> **TO DO**: Go through the listing beneath this task and return every line that carries the string "used".

*** Block opens ***

(** The loop [for (it; it != end(); ++it)]: the positions it visits. *)
Fixpoint walk (fuel : nat) h t (it : addr) : option (list addr) :=
  match fuel with
  | 0 => None
  | S fuel =>
      if decide (it = end_ t) then Some []
      else it' ← next h it; w ← walk fuel h t it'; Some (it :: w)
  end.

(** A full traversal, from [begin] up to [end], with the key at each
    position. *)
Definition positions h t : option (list addr) :=
  it ← begin_ h t; walk (heap_fuel h) h t it.
Definition traversal h t : option (list (addr * K)) :=
  w ← positions h t;
  mapM (λ it, o ← h !! it; k ← key o; Some (it, k)) w.

(** Modelled from the spec: the iterator's [is_end] is used by
    [bimap.h] and is not part of the sources; the end position is the
    sentinel, the one node that is not a [T]. *)
Definition is_end h (it : addr) : option bool :=
  o ← h !! it; Some (bool_decide (key o = None)).

(** Modelled from the spec: [is_equals] is used by [bimap.h] and is
    not part of the sources; two keys are equal when neither is less
    than the other. *)
Definition is_equals t (a b : K) : bool :=
  negb (comp t a b) && negb (comp t b a).
End tree.
End intrusive.

(* ================================================================== *)
(** ** namespace details                                               *)
(* ================================================================== *)

Module details.
Import intrusive.

(** Modelled from the spec: [bimap_details.h] is not part of the
    sources.  [key_t<Base, Tag>] is a [node<Tag>] with a [key]; a pair
    record [node_t<Left, Right>] is a left [key_t] and a right [key_t]
    in one allocation. *)
Record key_t (Base : Type) := KeyT { links : node; key : Base }.
Arguments KeyT {Base}.
Arguments links {Base}.
Arguments key {Base}.

Record node_t (Left Right : Type) := NodeT {
  left_part : key_t Left;
  right_part : key_t Right
}.
Arguments NodeT {Left Right}.
Arguments left_part {Left Right}.
Arguments right_part {Left Right}.

(** What lives at an address: a sentinel, which is a bare node and is
    read through either tag, or a pair record. *)
Inductive obj (Left Right : Type) :=
  | sentinel_node (n : node)
  | pair_record (r : node_t Left Right).
Arguments sentinel_node {Left Right}.
Arguments pair_record {Left Right}.

Section casts.
Context {Left Right : Type}.

Definition left_base (o : obj Left Right) : node :=
  match o with
  | sentinel_node n => n
  | pair_record r => links (left_part r)
  end.
Definition right_base (o : obj Left Right) : node :=
  match o with
  | sentinel_node n => n
  | pair_record r => links (right_part r)
  end.
Definition set_left_base (n : node) (o : obj Left Right) : obj Left Right :=
  match o with
  | sentinel_node _ => sentinel_node n
  | pair_record r =>
      pair_record (NodeT (KeyT n (key (left_part r))) (right_part r))
  end.
Definition set_right_base (n : node) (o : obj Left Right) : obj Left Right :=
  match o with
  | sentinel_node _ => sentinel_node n
  | pair_record r =>
      pair_record (NodeT (left_part r) (KeyT n (key (right_part r))))
  end.
Definition left_key (o : obj Left Right) : option Left :=
  match o with
  | sentinel_node _ => None
  | pair_record r => Some (key (left_part r))
  end.
Definition right_key (o : obj Left Right) : option Right :=
  match o with
  | sentinel_node _ => None
  | pair_record r => Some (key (right_part r))
  end.

(** The view of the heap through [left_tag] and through [right_tag]. *)
Program Definition left_tag : Access (obj Left Right) Left :=
  {| base := left_base; set_base := set_left_base;
     intrusive.key := left_key |}.
Next Obligation. by intros n []. Qed.
Next Obligation. by intros n []. Qed.
Next Obligation. by intros [|[[] ?]]. Qed.
Next Obligation. by intros n m []. Qed.

Program Definition right_tag : Access (obj Left Right) Right :=
  {| base := right_base; set_base := set_right_base;
     intrusive.key := right_key |}.
Next Obligation. by intros n []. Qed.
Next Obligation. by intros n []. Qed.
Next Obligation. by intros [|[? []]]. Qed.
Next Obligation. by intros n m []. Qed.
End casts.
End details.

(* ================================================================== *)
(** ** class bimap                                                     *)
(* ================================================================== *)

Module bimap.
Import intrusive details.

(** What [at_left] and [at_right] can do: return a value or throw
    [std::out_of_range]. *)
Inductive outcome (V : Type) :=
  | returns (v : V)
  | throws_out_of_range.
Arguments returns {V}.
Arguments throws_out_of_range {V}.

(** The data members of [bimap]. *)
Record bimap (Left Right : Type) := Bimap {
  left_tree : intrusive_tree Left;
  right_tree : intrusive_tree Right;
  n_node : nat
}.
Arguments Bimap {Left Right}.
Arguments left_tree {Left Right}.
Arguments right_tree {Left Right}.
Arguments n_node {Left Right}.

Section members.
Context {Left Right : Type}.
Abbreviation heap := (gmap addr (obj Left Right)).
Implicit Types (h : heap) (B : bimap Left Right).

*** Block closes ***

> **ANSWER**:
(** Modelled from the spec: the iterator's [is_end] is used by
(** Modelled from the spec: [is_equals] is used by [bimap.h] and is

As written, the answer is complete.